Where would such worms get food? The same way that regular worms do, by eating other organisms, just like that insidious fly-eating robot that was developed in 2004.

The worm robot starting point brings up a number of interesting observations and questions. First, how much of a threat could these little buggers be to an ecosystem? Of course, it depends on the growth rate and how well the robot fares in competition with the natives. But let us consider the bare minimum necessary to be an annoyance.

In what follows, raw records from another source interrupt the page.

(** * math-quiz: attempt accounting, submission aggregation and the grading proxy

    A shallow embedding of the JavaScript sources
    - [services/firebaseService] ([useStudentSubmissions], [useStudentAttempts],
      [normalizeEmail], [parsedTeacherEmails], [useTeacherRole],
      [useTeacherSubmissions]),
    - [components/Student/StudentView] ([attemptsByQuiz], [getMaxAttempts],
      [getAttemptInfo], [buildFallbackEvaluations], [startQuiz], [submitQuiz],
      [handleAnswerChange], [startReviewHistory], [mergedClasses], the
      selection effect, the quiz list, [handleInsert]),
    - [services/aiService] ([gradeSubmission]),
    - [netlify/functions/gradeQuiz] ([handler], [truncate], [cleanJson], the
      loop over the model candidates),
    - [components/Teacher/TeacherDashboard] ([buildQuizPayload],
      [deleteSubmissionAttempt], [addTeacherEmail], [removeTeacherEmail]),
    followed by the properties of the specification that concern them and by
    further properties of the code. *)

From Stdlib Require Import ZArith QArith Qround Qabs Lqa Ascii String.
From stdpp Require Import gmap strings list sorting pretty.

Local Open Scope Z_scope.

(** ** JavaScript values *)

Module Js.

(** A JavaScript number: an IEEE double.  The finite ones are carried as the
    rational they denote; the sign of zero is not tracked (no operation below
    observes it). *)
Inductive num : Type :=
| NaN
| PInf
| NInf
| Fin (q : Q).
(** * TypesOfYouTubeVideoTitles: a shallow embedding of the page logic

    The repository is a small Next.js application: a host router
    ([middleware]), three variants of the taxonomy page ([TopicsPage]),
    a link preview component ([VideoPreview]) and an inline emphasis
    formatter ([formatEmphasis]).  This development embeds the data-dependent
    logic of these functions (markup, class names and React keys are left
    out) and states the properties of the specification about them.

    JavaScript strings are modelled as [string], a sequence of bytes
    (UTF-8 for the characters outside ASCII).  Apart from the white space
    that [Number] skips, the only characters the code inspects are ASCII
    ([*], [:], [.], [/], [-], digits and the letters of a number). *)

From Stdlib Require Import String Ascii ZArith List Lia Bool.
From Stdlib Require Import Sorting.Sorted Sorting.Permutation.
From Stdlib Require Import Numbers.DecimalString Numbers.DecimalNat.
From stdpp Require Import gmap strings.

Import ListNotations.
Local Open Scope string_scope.
Local Open Scope list_scope.

(** ** JavaScript string primitives *)

Definition startsWith (s p : string) : bool := String.prefix p s.

Fixpoint lastChar (s : string) : option ascii :=
  match s with
  | EmptyString => None
  | String c EmptyString => Some c
  | String _ r => lastChar r
  end.

(** [s.endsWith(c)] for a one character needle. *)
Definition endsWithChar (s : string) (c : ascii) : bool :=
  match lastChar s with
  | Some d => Ascii.eqb d c
  | None => false
  end.

(** [s.slice(1, -1)]: from index 1 up to (not including) the last
    character; empty when the string has fewer than two characters. *)
Definition slice_1_m1 (s : string) : string :=
  String.substring 1 (String.length s - 2) s.

(** ** Emphasis formatter (second page of src/unnamed/part_000) *)

Module Emphasis.

Definition star : ascii := "*"%char.

Definition isStar (c : ascii) : bool := Ascii.eqb c star.

(** The greedy run of non-star characters of the pattern: the longest
    star-free prefix and what follows it. *)
Fixpoint spanNonStar (s : string) : string * string :=
  match s with
  | EmptyString => (EmptyString, EmptyString)
  | String c r =>
      if isStar c then (EmptyString, s)
      else let '(a, b) := spanNonStar r in (String c a, b)
  end.

(** An anchored match of the pattern "star, one or more non-star
    characters, star" at the start of [s]; the result is
    the matched text and the rest of the string.  After the greedy run the
    next character is a star or the end of the string; giving characters
    back leaves a non-star character in front of the closing star, so
    backtracking never finds another match. *)
Definition matchAt (s : string) : option (string * string) :=
  match s with
  | String c r =>
      if isStar c then
        match spanNonStar r with
        | (String i inner, String e rest) =>
            Some (String c (String i inner +:+ String e EmptyString), rest)
        | _ => None
        end
      else None
  | EmptyString => None
  end.

(** [String.prototype.split] with that pattern inside one capture group
    (the call of [formatEmphasis], flag g): [cur] is the
    text between the end of the last match and the scanning position, [s]
    the text from the scanning position on.  A failed match advances the
    scanning position by one; a match pushes [cur] and the captured group
    and restarts after it.  Every step consumes a character, so
    [String.length s] steps are enough. *)
Fixpoint splitLoop (fuel : nat) (cur s : string) : list string :=
  match s with
  | EmptyString => [cur]
  | String c r =>
      match fuel with
      | O => [cur +:+ s]
      | S fuel' =>
          match matchAt s with
          | Some (m, rest) => cur :: m :: splitLoop fuel' EmptyString rest
          | None => splitLoop fuel' (cur +:+ String c EmptyString) r
          end
      end
  end.

Definition split (text : string) : list string :=
  splitLoop (String.length text) EmptyString text.

(** The nodes of the result: [<em>inner</em>] or a fragment of plain text. *)
Inductive Segment : Type :=
  | Emphasized (inner : string)
  | Plain (part : string).

Definition classify (part : string) : Segment :=
  if startsWith part "*" && endsWithChar part star
     && (2 <=? String.length part)%nat
  then Emphasized (slice_1_m1 part)
  else Plain part.

Definition formatEmphasis (text : string) : list Segment :=
  map classify (split text).

(** Writing a segment back as source text. *)
Definition unparse (seg : Segment) : string :=
  match seg with
  | Emphasized inner => "*" +:+ inner +:+ "*"
  | Plain part => part
  end.

Fixpoint concatAll (l : list string) : string :=
  match l with
  | [] => EmptyString
  | x :: r => x +:+ concatAll r
  end.

Fixpoint starFree (s : string) : bool :=
  match s with
  | EmptyString => true
  | String c r => negb (isStar c) && starFree r
  end.

End Emphasis.

(** ** The taxonomy document (database.json) *)

Record Subtype : Type := {
  subtype_type : string;
  examples : option (list string)   (* [None]: the field is missing *)
}.

Record Topic : Type := {
  topic_type : string;
  subtypes : option (list Subtype)  (* [None]: the field is missing *)
}.

(** [Object.entries(topicsData)]: the key and value pairs of the document in
    the enumeration order of the object. *)
Definition Database : Type := list (string * Topic).

(** ** Numbers

    The page only orders numbers, so a number is kept as far as its order
    needs it: not-a-number, the two infinities, and the finite
    double-precision values.  Every finite double is a whole multiple of
    2^-1074; [Finite u] stands for u * 2^-1074 (both zeros are
    [Finite 0]). *)
Inductive JSNumber : Type :=
  | NaN
  | NegInfinity
  | Finite (units : Z)
  | PosInfinity.

(** The double nearest to the positive ratio [num / den], ties to the even
    significand, infinity from 2^1024 - 2^970 on.  [L] is the binary
    exponent of the ratio, [k] the exponent of the last place of the
    result (at least -1074, where the subnormal numbers lie), [r] the
    rounded significand. *)
Definition roundRatio (num den : Z) : JSNumber :=
  let l0 := (Z.log2 num - Z.log2 den)%Z in
  let atLeast := if (0 <=? l0)%Z then (den * 2 ^ l0 <=? num)%Z
                 else (den <=? num * 2 ^ (- l0))%Z in
  let L := if atLeast then l0 else (l0 - 1)%Z in
  let k := Z.max (L - 52) (-1074) in
  let n' := if (0 <=? k)%Z then num else (num * 2 ^ (- k))%Z in
  let d' := if (0 <=? k)%Z then (den * 2 ^ k)%Z else den in
  let q := (n' / d')%Z in
  let rest := (n' mod d')%Z in
  let r := if (2 * rest <? d')%Z then q
           else if (d' <? 2 * rest)%Z then (q + 1)%Z
           else if Z.even q then q else (q + 1)%Z in
  if (971 <? k)%Z then PosInfinity
  else if (k =? 971)%Z && (2 ^ 53 <=? r)%Z then PosInfinity
  else Finite (r * 2 ^ (k + 1074)).

(** The value of a digit in a base up to 16, either case. *)
Definition digitIn (base : Z) (c : ascii) : option Z :=
  let n := Z.of_nat (nat_of_ascii c) in
  let v := if (48 <=? n)%Z && (n <=? 57)%Z then Some (n - 48)%Z
           else if (97 <=? n)%Z && (n <=? 102)%Z then Some (n - 87)%Z
           else if (65 <=? n)%Z && (n <=? 70)%Z then Some (n - 55)%Z
           else None in
  match v with
  | Some d => if (d <? base)%Z then Some d else None
  | None => None
  end.

Fixpoint digitsFrom (base acc : Z) (s : string) : option Z :=
  match s with
  | EmptyString => Some acc
  | String c r =>
      match digitIn base c with
      | Some d => digitsFrom base (base * acc + d) r
      | None => None
      end
  end.

(** One or more digits of the base. *)
Definition digitsIn (base : Z) (s : string) : option Z :=
  match s with
  | EmptyString => None
  | _ => digitsFrom base 0 s
  end.

(** The leading decimal digits and what follows them. *)
Fixpoint spanDigits (s : string) : string * string :=
  match s with
  | EmptyString => (EmptyString, EmptyString)
  | String c r =>
      match digitIn 10 c with
      | Some _ => let '(a, b) := spanDigits r in (String c a, b)
      | None => (EmptyString, s)
      end
  end.

Definition bytes (l : list nat) : string :=
  fold_right (fun n s => String (ascii_of_nat n) s) EmptyString l.

(** White space and line terminators, in UTF-8: tab, line feed, vertical
    tab, form feed, carriage return, space, U+00A0, U+1680, U+2000 to
    U+200A, U+2028, U+2029, U+202F, U+205F, U+3000 and U+FEFF. *)
Definition whiteSpaces : list string :=
  map bytes
    [ [9]; [10]; [11]; [12]; [13]; [32];
      [194; 160]; [225; 154; 128];
      [226; 128; 128]; [226; 128; 129]; [226; 128; 130]; [226; 128; 131];
      [226; 128; 132]; [226; 128; 133]; [226; 128; 134]; [226; 128; 135];
      [226; 128; 136]; [226; 128; 137]; [226; 128; 138];
      [226; 128; 168]; [226; 128; 169]; [226; 128; 175];
      [226; 129; 159]; [227; 128; 128]; [239; 187; 191] ]%nat.

Fixpoint dropBytes (n : nat) (s : string) : string :=
  match n, s with
  | S n', String _ r => dropBytes n' r
  | _, _ => s
  end.

(** The length of the white space character at the start of [s], 0 when
    there is none. *)
Definition whiteLength (s : string) : nat :=
  match List.find (startsWith s) whiteSpaces with
  | Some w => String.length w
  | None => 0
  end.

Fixpoint stripLeftLoop (fuel : nat) (s : string) : string :=
  match fuel with
  | O => s
  | S fuel' =>
      match whiteLength s with
      | O => s
      | n => stripLeftLoop fuel' (dropBytes n s)
      end
  end.

Definition stripLeft (s : string) : string := stripLeftLoop (String.length s) s.

Definition allWhite (s : string) : bool := String.eqb (stripLeft s) "".

Fixpoint stripRight (s : string) : string :=
  match s with
  | EmptyString => EmptyString
  | String c r => if allWhite s then EmptyString else String c (stripRight r)
  end.

Definition trim (s : string) : string := stripRight (stripLeft s).

Definition fromInteger (n : Z) : JSNumber :=
  if (n =? 0)%Z then Finite 0 else roundRatio n 1.

(** The number for [mantissa * 10 ^ exponent]. *)
Definition fromDecimal (mantissa exponent : Z) : JSNumber :=
  if (mantissa =? 0)%Z then Finite 0
  else if (0 <=? exponent)%Z then roundRatio (mantissa * 10 ^ exponent) 1
  else roundRatio mantissa (10 ^ (- exponent)).

Definition negate (x : JSNumber) : JSNumber :=
  match x with
  | NaN => NaN
  | NegInfinity => PosInfinity
  | Finite u => Finite (- u)
  | PosInfinity => NegInfinity
  end.

(** Hexadecimal, octal and binary literals; [None] when the text does not
    start like one. *)
Definition nonDecimalLiteral (t : string) : option JSNumber :=
  match t with
  | String z (String c r) =>
      let base := if Ascii.eqb c "x" || Ascii.eqb c "X" then Some 16%Z
                  else if Ascii.eqb c "o" || Ascii.eqb c "O" then Some 8%Z
                  else if Ascii.eqb c "b" || Ascii.eqb c "B" then Some 2%Z
                  else None in
      match base with
      | Some b =>
          if Ascii.eqb z "0" then
            Some match digitsIn b r with
                 | Some n => fromInteger n
                 | None => NaN
                 end
          else None
      | None => None
      end
  | _ => None
  end.

(** The exponent of a decimal literal: nothing, or [e] or [E], an optional
    sign and digits, up to the end of the text. *)
Definition exponentPart (s : string) : option Z :=
  match s with
  | EmptyString => Some 0%Z
  | String c r =>
      if Ascii.eqb c "e" || Ascii.eqb c "E" then
        match r with
        | String "+" d => digitsIn 10 d
        | String "-" d => option_map Z.opp (digitsIn 10 d)
        | _ => digitsIn 10 r
        end
      else None
  end.

Definition unsignedDecimal (u : string) : JSNumber :=
  if String.eqb u "Infinity" then PosInfinity
  else
    let '(intPart, r1) := spanDigits u in
    let '(fracPart, r2) :=
      match r1 with
      | String "." r => spanDigits r
      | _ => (EmptyString, r1)
      end in
    if String.eqb intPart "" && String.eqb fracPart "" then NaN
    else
      match exponentPart r2, digitsFrom 10 0 (intPart +:+ fracPart) with
      | Some e, Some m => fromDecimal m (e - Z.of_nat (String.length fracPart))
      | _, _ => NaN
      end.

Definition decimalLiteral (t : string) : JSNumber :=
  match t with
  | String c u =>
      if Ascii.eqb c "+" then unsignedDecimal u
      else if Ascii.eqb c "-" then negate (unsignedDecimal u)
      else unsignedDecimal t
  | EmptyString => unsignedDecimal t
  end.

(** [Number(key)]: the conversion of a string to a number.  The text
    without surrounding white space is empty (zero), a hexadecimal, octal or
    binary literal, or a signed decimal literal or [Infinity]; anything else
    is not a number.  The value is rounded to the nearest double.  (For
    literals of more than 20 significant digits the language lets an engine
    round from the first 20 digits; the model rounds the exact value, as
    the engines in use do.) *)
Definition Number (s : string) : JSNumber :=
  let t := trim s in
  match t with
  | EmptyString => Finite 0
  | _ =>
      match nonDecimalLiteral t with
      | Some x => x
      | None => decimalLiteral t
      end
  end.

First off, the worm robot can prove to be a major nuisance by making sure to convert the earth into something difficult for other organisms to break down. There are probably several million types of microbes in a typical tonne of earth, but if they all fail to break something down, then it is likely to remain for a very long time. There are many examples of this decomposition-resistance in nature, notably the sponge, which defends itself not so much by aggressive means but by its manifest lack of nutritious value relative to other organisms and the caltrops-shaped calcareous or siliceous spicules that it embeds itself with. Relative to defenses that a human engineer might conjure up by probing the supra-organic design space, this is pretty boring, but it has worked for over 600 million years.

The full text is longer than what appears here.